ОСНОВАНИЕ ВЕРЫ. Опыт русского православного миссионера из Америки - страница 4
Казалось бы, у меня, что называется, на роду было написано и православие исповедовать с младых ногтей, и благочестивые традиции предков соблюдать неукоснительно – и то и другое высоко чтилось в нашей семье. Однако в моём случае культурной традиции хватило лишь на то, чтобы с глубоким интересом заняться изучением русской литературы, архитектуры и истории, а также всякого рода философскими идеями и учениями. Только встретившись с реальным, живым и прекрасным воплощением Христа в конкретном человеке и в конкретной христианской общине, мне удалось связать одно с другим и осмыслить православную культуру в контексте вполне определённого образа жизни, а не в отрыве от него.

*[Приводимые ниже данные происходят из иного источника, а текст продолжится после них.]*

(** The lists are determined by what is hashed. *)
Lemma lists_inj tx tx' : valid_tx tx = true -> valid_tx tx' = true ->
  prevouts_bytes tx = prevouts_bytes tx' -> sequences_bytes tx = sequences_bytes tx' -> outputs_bytes tx = outputs_bytes tx' ->
  prevout <$> tx.(vin) = prevout <$> tx'.(vin) /\ nSequence <$> tx.(vin) = nSequence <$> tx'.(vin) /\ tx.(vout) = tx'.(vout).
Proof.
  intros (_&_&Hp&Hs&Ho)%valid_tx_signed (_&_&Hp'&Hs'&Ho')%valid_tx_signed Ep Es Eo. split_and!.
  - by apply (mjoin_ser_inj c_outpoint valid_outpoint prevout).
  - by apply (mjoin_ser_inj u32 (in_u 32) nSequence).
  - rewrite <- (list_fmap_id (vout tx)), <- (list_fmap_id (vout tx')).
    by apply (mjoin_ser_inj c_txout valid_txout id).
Qed.

Lemma fields_bytes tx tx' :
  prevout <$> tx.(vin) = prevout <$> tx'.(vin) -> nSequence <$> tx.(vin) = nSequence <$> tx'.(vin) -> tx.(vout) = tx'.(vout) ->
  prevouts_bytes tx = prevouts_bytes tx' /\ sequences_bytes tx = sequences_bytes tx' /\ outputs_bytes tx = outputs_bytes tx'.
Proof.
  intros Ep Es Eo. unfold prevouts_bytes, sequences_bytes, outputs_bytes. split_and!; [| |by rewrite Eo]; f_equal.
  - pose proof (fun l => list_fmap_compose prevout (ser c_outpoint) l) as H. unfold compose in H. by rewrite !H, Ep.
  - pose proof (fun l => list_fmap_compose nSequence (ser u32) l) as H. unfold compose in H. by rewrite !H, Es.
Qed.

Lemma signed_bytes_inj tx tx' txin txin' code code' amount amount' :
  valid_tx tx = true -> valid_tx tx' = true -> txin ∈ tx.(vin) -> txin' ∈ tx'.(vin) ->
  valid_bytes code = true -> valid_bytes code' = true -> in_s 64 amount = true -> in_s 64 amount' = true ->
  signed_bytes tx txin code amount = signed_bytes tx' txin' code' amount' ->
  nVersion tx = nVersion tx' /\ nLockTime tx = nLockTime tx' /\
  (prevout txin, nSequence txin, code, amount) = (prevout txin', nSequence txin', code', amount') /\
  hash256 (prevouts_bytes tx) = hash256 (prevouts_bytes tx') /\
  hash256 (sequences_bytes tx) = hash256 (sequences_bytes tx') /\
  hash256 (outputs_bytes tx) = hash256 (outputs_bytes tx').
Proof.
  intros (Hv&Hl&Hp&Hs&_)%valid_tx_signed (Hv'&Hl'&Hp'&Hs'&_)%valid_tx_signed Hi Hi' Hc Hc' Ha Ha'.
  apply list_elem_of_In in Hi, Hi'. rewrite forallb_forall in Hp, Hs, Hp', Hs'.
  specialize (Hp _ Hi). specialize (Hs _ Hi). specialize (Hp' _ Hi'). specialize (Hs' _ Hi').
  unfold signed_bytes.
  intros [-> E]%(ser_app_inj i32 (in_s 32)); [|done..].
  apply (ser_app_inj (blob 32) (in_u 256)) in E as [E1 E]; [|apply hash256_range..].
  apply (ser_app_inj (blob 32) (in_u 256)) in E as [E2 E]; [|apply hash256_range..].
  apply (ser_app_inj c_outpoint valid_outpoint) in E as [-> E]; [|done..].
  apply (ser_app_inj bytevec valid_bytes) in E as [-> E]; [|done..].
  apply (ser_app_inj i64 (in_s 64)) in E as [-> E]; [|done..].
  apply (ser_app_inj u32 (in_u 32)) in E as [-> E]; [|done..].
  apply (ser_app_inj (blob 32) (in_u 256)) in E as [E3 E]; [|apply hash256_range..].
  by apply (ser_app_inj u32 (in_u 32)) in E as [-> _].
Qed.

(** C14. A signature of everything in a segwit input ([SIGHASH_ALL]) commits,
    barring a collision between the messages hashed, to the version, the lock
    time, every outpoint and sequence number, every output, the signed outpoint,
    its script and its amount, and to nothing else: the hashes are equal exactly
    when these fields are, whether or not the cached hashes are used.  The type
    and the payload of a special transaction are not among them. *)
Theorem sighash_all_exact (tx tx' : CTransaction) (nIn nIn' : nat) (txin txin' : CTxIn) (code code' : CScript)
  (amount amount' : Z) : valid_tx tx = true -> valid_tx tx' = true ->
  tx.(vin) !! nIn = Some txin -> tx'.(vin) !! nIn' = Some txin' ->
  valid_bytes code = true -> valid_bytes code' = true -> in_s 64 amount = true -> in_s 64 amount' = true ->
  no_collision (messages tx txin code amount ++ messages tx' txin' code' amount') ->
  SignatureHash code tx nIn SIGHASH_ALL amount SIGVERSION_WITNESS_V0 (Some (precompute tx))
  = SignatureHash code' tx' nIn' SIGHASH_ALL amount' SIGVERSION_WITNESS_V0 (Some (precompute tx')) <->
  signed_fields tx txin code amount = signed_fields tx' txin' code' amount'.
Proof.
  intros Hv Hv' Hi Hi' Hc Hc' Ha Ha' Hn. rewrite !SignatureHash_all with (txin := txin) by done.
  rewrite !SignatureHash_all with (txin := txin') by done. split.
  - intros [= E]. apply Hn in E; [|unfold messages; set_solver..].
    apply signed_bytes_inj in E as (Ev & El & Ef & E1 & E2 & E3); try done; [|by eapply list_elem_of_lookup_2..].
    apply Hn in E1, E2, E3; [|unfold messages; set_solver..].
    destruct (lists_inj tx tx' Hv Hv' E1 E2 E3) as (Ep & Es & Eo). unfold signed_fields. congruence.
  - intros [= Ev El Ep Es Eo E1 E2 E3 E4]. do 2 f_equal. unfold signed_bytes.
    destruct (fields_bytes tx tx' Ep Es Eo) as (-> & -> & ->). by rewrite Ev, El, E1, E2, E3, E4.
Qed.

End Commitment.

(** ** A sample spend *)

Module Spend.

(** A signature scheme that accepts every signature. *)
Definition accept_all : Ecdsa := {| ecdsa_verify := fun _ _ _ => true; ecdsa_low_s := fun _ => true |}.
#[local] Existing Instance accept_all.
#[local] Existing Instance poly_script_hash.
#[local] Existing Instance Poly.poly_hash.

Definition key : bytes := 2 :: replicate 32 5.
Definition sig : bytes := [0x30; 6; 2; 1; 1; 2; 1; 1; 1].
Definition key_hash : bytes := Eval vm_compute in GetID key.
Definition tx (nType : Z) (payload : bytes) : CTransaction :=
  MkTransaction [MkTxIn (MkOutPoint 7 1) (p2pkh_input sig key) SEQUENCE_FINAL []; MkTxIn (MkOutPoint 8 0) [] 5 []]
    [MkTxOut 1000 [OP_RETURN]] 3 nType 0 payload.
Definition checker : BaseSignatureChecker := TransactionSignatureChecker (tx 0 []) 0 1000 (Some (precompute (tx 0 []))).
Definition asset : CScript := [OP_RVN_ASSET; 4; RVN_R; RVN_V; RVN_N; RVN_T].

Lemma machine_typed_witness :
  (forall m, reachable STANDARD_SCRIPT_VERIFY_FLAGS checker SIGVERSION_BASE (p2pkh key_hash asset) [key; sig] m ->
     wf (p2pkh key_hash asset) m) /\
  (forall r, EvalScript STANDARD_SCRIPT_VERIFY_FLAGS checker SIGVERSION_BASE [key; sig] (p2pkh key_hash asset) = Ok r ->
     good_stack r).
Proof.
  apply machine_typed; [vm_compute; reflexivity|]. split; [|vm_compute; discriminate].
  do 2 (apply Forall_cons_2; [split; vm_compute; [reflexivity|discriminate]|]). apply Forall_nil_2.
Defined.

Lemma standard_consistent : consistent STANDARD_SCRIPT_VERIFY_FLAGS.
Proof. split; vm_compute; auto. Qed.

Lemma asset_is_tail : asset_tail asset.
Proof. right. eexists. split; [reflexivity|]. vm_compute. lia. Qed.

Lemma p2pkh_spend_witness :
  VerifyScript STANDARD_SCRIPT_VERIFY_FLAGS checker (p2pkh_input sig key) (p2pkh key_hash asset) [] = Ok tt.
Proof.
  apply p2pkh_spend; [exact standard_consistent|reflexivity|exact asset_is_tail|vm_compute; lia|vm_compute; lia|].
  split; [vm_compute; reflexivity|]. split_and!; vm_compute; reflexivity.
Defined.

Lemma standard_accepted_in_block_witness :
  VerifyScript (GetBlockScriptFlags true true true true 1700000000) checker (p2pkh_input sig key) (p2pkh key_hash []) [] = Ok tt.
Proof. apply standard_accepted_in_block; [lia|vm_compute; reflexivity]. Defined.

Definition multisig_machine : machine :=
  Machine [] [OP_CHECKMULTISIG]
    (CScriptNum.serialize 3 :: [key; key; key] ++ CScriptNum.serialize 2 :: [sig; sig] ++ [[]; [7]]) [] [] 1.

Lemma checkmultisig_exact_witness : exists b,
  (b = true <-> matching checker SIGVERSION_WITNESS_V0 [OP_CHECKMULTISIG] [sig; sig] [key; key; key]) /\
  op_checkmultisig (block_flags true true true true) checker SIGVERSION_WITNESS_V0 false multisig_machine
  = Ok (Machine [] [OP_CHECKMULTISIG] (push_bool b [[7]]) [] [] 4).
Proof.
  apply (checkmultisig_exact (block_flags true true true true) checker SIGVERSION_WITNESS_V0 multisig_machine
           [key; key; key] [sig; sig] [[7]]); [reflexivity|vm_compute; discriminate|vm_compute; lia|vm_compute; discriminate| |reflexivity].
  split; repeat constructor; vm_compute; reflexivity.
Defined.

(** A transaction and the registration made of it by changing its type and
    payload only. *)
Lemma sighash_all_exact_witness :
  SignatureHash (p2pkh key_hash []) (tx 0 []) 0 SIGHASH_ALL 1000 SIGVERSION_WITNESS_V0 (Some (precompute (tx 0 [])))
  = SignatureHash (p2pkh key_hash []) (tx 1 [9; 9]) 0 SIGHASH_ALL 1000 SIGVERSION_WITNESS_V0 (Some (precompute (tx 1 [9; 9]))).
Proof.
  eapply sighash_all_exact; [vm_compute; reflexivity..| |reflexivity].
  apply no_collision_b_spec. vm_compute. reflexivity.
Defined.

End Spend.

Что-то подобное, наверное, описывает в одном из своих «Стихотворений в прозе» И. С. Тургенев: «Вдруг какой-то человек подошёл сзади и стал со мною рядом. Я не обернулся к нему – но тотчас почувствовал, что этот человек – Христос».[6] Мне, конечно, пришлось в дальнейшем и, признаюсь, не без труда, преодолевать и перебарывать в себе многие другие «культуры», к которым я к тому времени успел приобщиться. То, что заложено в детстве, порой погребается в человеке многими наслоениями опыта и знания, которые ему потом приходится разгребать подобно завалам, оставшимся на дороге после урагана.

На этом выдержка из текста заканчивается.